When the door opens for the audience to file into the forty-nine seat venue of Lounge 1 at the Lounge Theatres in Hollywood for a matinee performance of John Lavelle’s new play, Sinner’s Laundry, they are greeted with hard-driving rock ‘n’ roll sung with gritty style by female vocalists. The set by Rachel Myers features the same box frame used for Redline, which plays in rep with Sinner’s Laundry, but with significant changes. Instead of a cozy living room, the set represents a shabby rec room in a women’s prison with a television screen flickering its light in the downstage left corner, and an industrial-grey door upstage with a slim, vertical security window above a locked door knob. A couple of generic plastic and steel chairs are draped with orange jumpsuits and pairs of shoes on the floor ready to be put on. More jumpsuits are scattered here and there. While waiting for the show to start, this audience member and his faithful companion puzzled over what we saw. Perhaps they are laid out as if for a quick change, my companion suggested, who has been in the past a Broadway wardrobe supervisor. Hmmm…a tantalizing mystery.

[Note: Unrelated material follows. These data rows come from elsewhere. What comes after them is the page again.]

(* ===== verification/HeaderMapModel.v ===== *)
(** * The header map: [struct HeaderMap] and its methods

    [HeaderMap.HeaderMap M] is the struct, its one field [headers] a map [M]
    from names to the vector of their values.  Every method of
    [impl HeaderMap] is a definition of [Module HeaderMap] under its name in
    the source, written against the interface [HashMap.Ops]: a [&self] method
    is a function of the map, a [&mut self] method a computation in
    [St (HeaderMap M)].

    The lemmas of this file describe each method by the entry it leaves under
    every name ([HashMap.get] of the field), from which the properties of the
    queries follow. *)

From S2P Require Import Prelude HashMapModel HeaderModel MultiMapSpec.
Set Warnings "-rewrite-rw".

Module HeaderMap.

(** [pub struct HeaderMap<'h> { headers: HashMap<Cow<'h, str>, Vec<Cow<'h, str>>> }] *)
Record HeaderMap (M : Type) : Type := mk {
  headers : M;
}.
#[global] Arguments mk {M} _ : assert.
#[global] Arguments headers {M} _ : assert.

(** A computation on the field, as a computation on the struct. *)
Definition on_headers {M A : Type} (c : St M A) : St (HeaderMap M) A :=
  λ self, let '(a, headers') := c (headers self) in (a, mk headers').

Section methods.
Context {M : Type} {ops : HashMap.Ops string (list string) M}.

(** [HeaderMap::new()] *)
Definition new : HeaderMap M :=
  {| headers := HashMap.new |}.

(** [#[derive(Default)]]: [HeaderMap::default()]. *)
Definition HeaderMap_default : HeaderMap M :=
  {| headers := HashMap.new |}.

(** [#[derive(PartialEq)]]: two maps are equal when their fields are. *)
Definition eq (self other : HeaderMap M) : Prop :=
  headers self ≡ₘ headers other.

(** [contains(&self, name)] *)
Definition contains (self : HeaderMap M) (name : string) : bool :=
  is_some (HashMap.get name (headers self)).

(** [len(&self)] *)
Definition len (self : HeaderMap M) : nat :=
  length (HashMap.iter (headers self) ≫= λ '(_, values), values).

(** [is_empty(&self)] *)
Definition is_empty (self : HeaderMap M) : bool :=
  HashMap.is_empty (headers self).

(** [get(&self, name)]: the iterator, as the list of what it yields. *)
Definition get (self : HeaderMap M) (name : string) : list string :=
  option_list (HashMap.get name (headers self)) ≫= λ values,
    (λ val, val) <$> values.

(** [get_one(&self, name)] *)
Definition get_one (self : HeaderMap M) (name : string) : option string :=
  HashMap.get name (headers self) ≫= λ values,
    if decide (1 ≤ length values) then Some (values !!! 0) else None.

(** [replace(&mut self, header)] *)
Definition replace {H : Type} `{!Header.IntoHeader H} (header : H) :
    St (HeaderMap M) bool :=
  let header := Header.into header in
  let* old := on_headers
    (HashMap.insert (Header.name header) [Header.value header]) in
  st_ret (is_some old).

(** [replace_raw(&mut self, name, value)] *)
Definition replace_raw (name value : string) : St (HeaderMap M) bool :=
  replace (Header.new name value).
(* ===== verification/HeaderMapCow.v ===== *)
(** * The header map over [Cow] keys and values

    [HeaderMap<'h>] stores [HashMap<Cow<'h, str>, Vec<Cow<'h, str>>>].  The
    other files keep the text of the names and values; this one keeps the
    [Cow]s, borrowed or owned and with their lifetimes, and writes every
    method of [impl HeaderMap] over them.

    A [HashMap] hashes and compares a [Cow] key by its text, and [insert] and
    [entry] keep the key of an entry that exists.  [Module CowHashMap] has
    these operations over the interface [HashMap.Ops]: an entry is kept under
    the text of its key, together with the key as it was first given.

    Five groups of theorems:
    - erasure: [CowMap.contents] is the state of the specification
      [MultiMap] a map stands for; every method is the step of the
      specification on the erased arguments, so the queries of this map and
      of the map over text of [HeaderMapModel] agree after the same calls;
    - typing: [CowMap.typed h] says that the map is a [HeaderMap<'h>], that
      every text it borrows is borrowed for at least ['h]; the methods keep
      it when their arguments satisfy the bounds of their signatures, and
      what the map hands out has the lifetime its signature promises;
    - the key an entry keeps is the one it was made with;
    - provenance: a property of keys and values that holds of the arguments
      of the calls holds of what the map holds ([CowMap.every],
      [CowMap.run_all_every]); the typing above is one instance, and
      another is that every [Cow] the map holds or yields is one it was
      given, borrowed or owned as it was given ([CowMap.stored_given]);
    - equality: the derived [==] holds exactly when two maps hold the same
      text ([CowMap.eqb_eqv]), and the queries and the calls respect
      it. *)

From S2P Require Import Prelude HashMapModel HashMapAList HeaderModel HeaderCow.
From S2P Require Import MultiMapSpec HeaderMapModel HeaderMapTrace.
Set Warnings "-rewrite-rw".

Lights out. Lights up, and we see two women in orange jumpsuits, obviously prisoners, also puzzling over the situation. One, Jess (Courtney Sauls), is convinced that the rapture has occurred and they are the left-behinds. The other, Sam (Christine Woods), is not a believer. But, whatever, there they are alone in a locked room with no sign that there is anyone outside who could open the door and let them out. It is an existential crisis à la Waiting for Godot. Jess, who shows a persona that is warm and friendly, maintains that she is a good person and that there has been a mistake, while Sam, a hard-bitten motor mouth who moves with energy and a certain looseness, knows she is bad and deserves her fate. The sharp repartee between the women makes it seem as though Sam is the dominant person, but as the play progresses and the onion is peeled, their stories get told in fits and starts, always under the pressure of their impossible circumstance. Jess comes through with surprising strength as they reveal the events that led them to this particular time and place. Sam’s life is a melancholy story of guilt and unfortunate events, while Jess details step-by-step the escalating series of actions, brought about by an initial good intent, that inevitably put her in jail.
Mr. Lavelle’s excellent script has an abundance of grim humor and absurdity, which the actors play up with abandon. The splendid team of Sauls and Woods, who provide plenty of well-earned laughs, also invest the action with an affecting pathos that leads up to a gripping conclusion, which enhances, but does not explain, the central mystery of the situation.
The same creative team that is so successful with Redline—scenic design by Ms. Myers, lighting design by Josh Epstein, original music and sound design by Peter Bayne, costumes by Melissa Trn, and props by Michael O’Hara—is just as effective with Sinner’s Laundry.
Produced by Jen Hoguet and Tom DeTrinis for IAMA Theatre Company, Sinner’s Laundry, directed with abundant savvy by Becca Wolff, found this theatre commentator, against tradition, the first one on his feet to applaud this superb show. Sinner’s Laundry runs in repertory with Redline through November 19 at The Lounge Theatres, 6201 Santa Monica Blvd. in Hollywood.